Lemma Recycle_settles c p p' :
  Recycle c p = (Ok tt, p') -> pool_mono p p' /\ settled p' c.
Proof.
  unfold Recycle. intros (x & p0 & Hg & H)%M_bind_inv_Ok. unfold conn_get in Hg.
  destruct (pHeap p !! c) as [x0|] eqn:Hx; [|done]. injection Hg as -> <-.
  destruct (cDialed x) eqn:Hd; [|done]. destruct (cDrvClosed x) eqn:Hc.
  { injection H as <-. split; [split; eauto|]. exists x. split; [done|]. left.
    unfold conn_Closed. by rewrite Hd. }
  unfold Put, put in H. erewrite M_bind_Ok in H by reflexivity. erewrite M_bind_Ok in H by reflexivity.
  set (p1 := set_counters _ p) in H.
  assert (pool_mono p p1) as H1 by (split; eauto). destruct (pNil p1) eqn:Hn.
  { injection H as <-. split; [done|]. exists x. split; [done|]. auto. }
  erewrite M_bind_Ok in H by reflexivity. set (p2 := set_conns _ p1) in H.
  assert (pool_mono p p2) as H2.
  { destruct (conn_modify_mono c (fun x => mkConn (cID x) (cDialed x) (cDrvClosed x) (cLastErr x) (cKilled x)
      (pNow p1)) p1) as []; [done|]. split; eauto. }
  destruct (pm_heap _ _ H2 c x Hx) as (x2 & Hx2 & _).
  destruct (pChanClosed p1); [done|]. destruct (_ <? _); injection H as <-.
  - split; [|exists x2; split; [done|right; left; simpl; set_solver]].
    destruct H2. split; try done. simpl. set_solver.
  - destruct (conn_modify_mono c close_conn p2) as [Ha1 Ha2 Ha3 Ha4]; [intros; apply close_conn_closed|].
    split.
    + destruct H2. split; [exact (eq_trans Ha1 pm_nil0)|exact (eq_trans Ha2 pm_log0)|
        intros c0 Hc0; by apply Ha3, pm_chan0|]. intros i y Hy.
      destruct (pm_heap0 i y Hy) as (y1 & Hy1 & Hc1). destruct (Ha4 i y1 Hy1) as (y2 & Hy2 & Hc2). eauto.
    + destruct (Ha4 c x2 Hx2) as (x3 & Hx3 & _). exists x3. split; [done|]. left.
      revert Hx3. change (pHeap (snd (conn_modify c close_conn p2))) with (alter close_conn c (pHeap p2)).
      rewrite list_lookup_alter_eq, Hx2. intros [= <-]. apply close_conn_closed.
Qed.

(** A handle refers to a connection of its pool. *)
Definition valid (s : TW) (h : Handle) : Prop :=
  exists p x, pool_at (twW s) (hdLoc h) (hdReplica h) = Some p /\ pHeap p !! hdConn h = Some x.

(** A handle was given back: the connection is settled, and closed when the
    transaction had errors. *)
Definition gone (errors : Z) (s : TW) (h : Handle) : Prop :=
  exists p, pool_at (twW s) (hdLoc h) (hdReplica h) = Some p /\ settled p (hdConn h) /\
    (0 < errors -> exists x, pHeap p !! hdConn h = Some x /\ conn_Closed x = true).

(** Replacing a pool by a later one keeps what was given back. *)
Lemma put_mono errors loc rep p p' s :
  pool_at (twW s) loc rep = Some p -> pool_mono p p' ->
  let s' := mkTW (put_pool loc rep p' (twW s)) (twT s) in
  (forall h, gone errors s h -> gone errors s' h) /\ (forall h, valid s h -> valid s' h) /\
  forall l b, log_of s' l b = log_of s l b.
Proof.
  intros Hp Hm s'. assert (forall l b, pool_at (twW s') l b = if decide (loc = l /\ rep = b) then Some p'
    else pool_at (twW s) l b) as Hat by (intros; apply pool_at_put; by rewrite Hp).
  split_and!.
  - intros h (q & Hq & Hs & Hc). unfold gone. rewrite Hat. case_decide as Hd; [|eauto].
    destruct Hd as [-> ->]. assert (q = p) as -> by congruence.
    exists p'. split; [done|]. split; [by eapply settled_mono|]. intros He.
    destruct (Hc He) as (x & Hx & Hcl). destruct (pm_heap _ _ Hm _ _ Hx) as (x' & ? & ?). eauto.
  - intros h (q & x & Hq & Hx). unfold valid. rewrite Hat. case_decide as Hd; [|eauto].
    destruct Hd as [-> ->]. assert (q = p) as -> by congruence.
    destruct (pm_heap _ _ Hm _ _ Hx) as (x' & ? & ?). eauto.
  - intros l b. unfold log_of. rewrite Hat. case_decide as Hd; [|done]. destruct Hd as [<- <-].
    by rewrite Hp, (pm_log _ _ Hm).
Qed.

++++

▶ _REQUIREMENT_
Would you return each line of the material above, unchanged, from the first one through the line where "(eq_trans Ha2 pm_log0)|" appears?

▶ _COMPLETED TASK_
Lemma Recycle_settles c p p' :
  Recycle c p = (Ok tt, p') -> pool_mono p p' /\ settled p' c.
Proof.
  unfold Recycle. intros (x & p0 & Hg & H)%M_bind_inv_Ok. unfold conn_get in Hg.
  destruct (pHeap p !! c) as [x0|] eqn:Hx; [|done]. injection Hg as -> <-.
  destruct (cDialed x) eqn:Hd; [|done]. destruct (cDrvClosed x) eqn:Hc.
  { injection H as <-. split; [split; eauto|]. exists x. split; [done|]. left.
    unfold conn_Closed. by rewrite Hd. }
  unfold Put, put in H. erewrite M_bind_Ok in H by reflexivity. erewrite M_bind_Ok in H by reflexivity.
  set (p1 := set_counters _ p) in H.
  assert (pool_mono p p1) as H1 by (split; eauto). destruct (pNil p1) eqn:Hn.
  { injection H as <-. split; [done|]. exists x. split; [done|]. auto. }
  erewrite M_bind_Ok in H by reflexivity. set (p2 := set_conns _ p1) in H.
  assert (pool_mono p p2) as H2.
  { destruct (conn_modify_mono c (fun x => mkConn (cID x) (cDialed x) (cDrvClosed x) (cLastErr x) (cKilled x)
      (pNow p1)) p1) as []; [done|]. split; eauto. }
  destruct (pm_heap _ _ H2 c x Hx) as (x2 & Hx2 & _).
  destruct (pChanClosed p1); [done|]. destruct (_ <? _); injection H as <-.
  - split; [|exists x2; split; [done|right; left; simpl; set_solver]].
    destruct H2. split; try done. simpl. set_solver.
  - destruct (conn_modify_mono c close_conn p2) as [Ha1 Ha2 Ha3 Ha4]; [intros; apply close_conn_closed|].
    split.
    + destruct H2. split; [exact (eq_trans Ha1 pm_nil0)|exact (eq_trans Ha2 pm_log0)|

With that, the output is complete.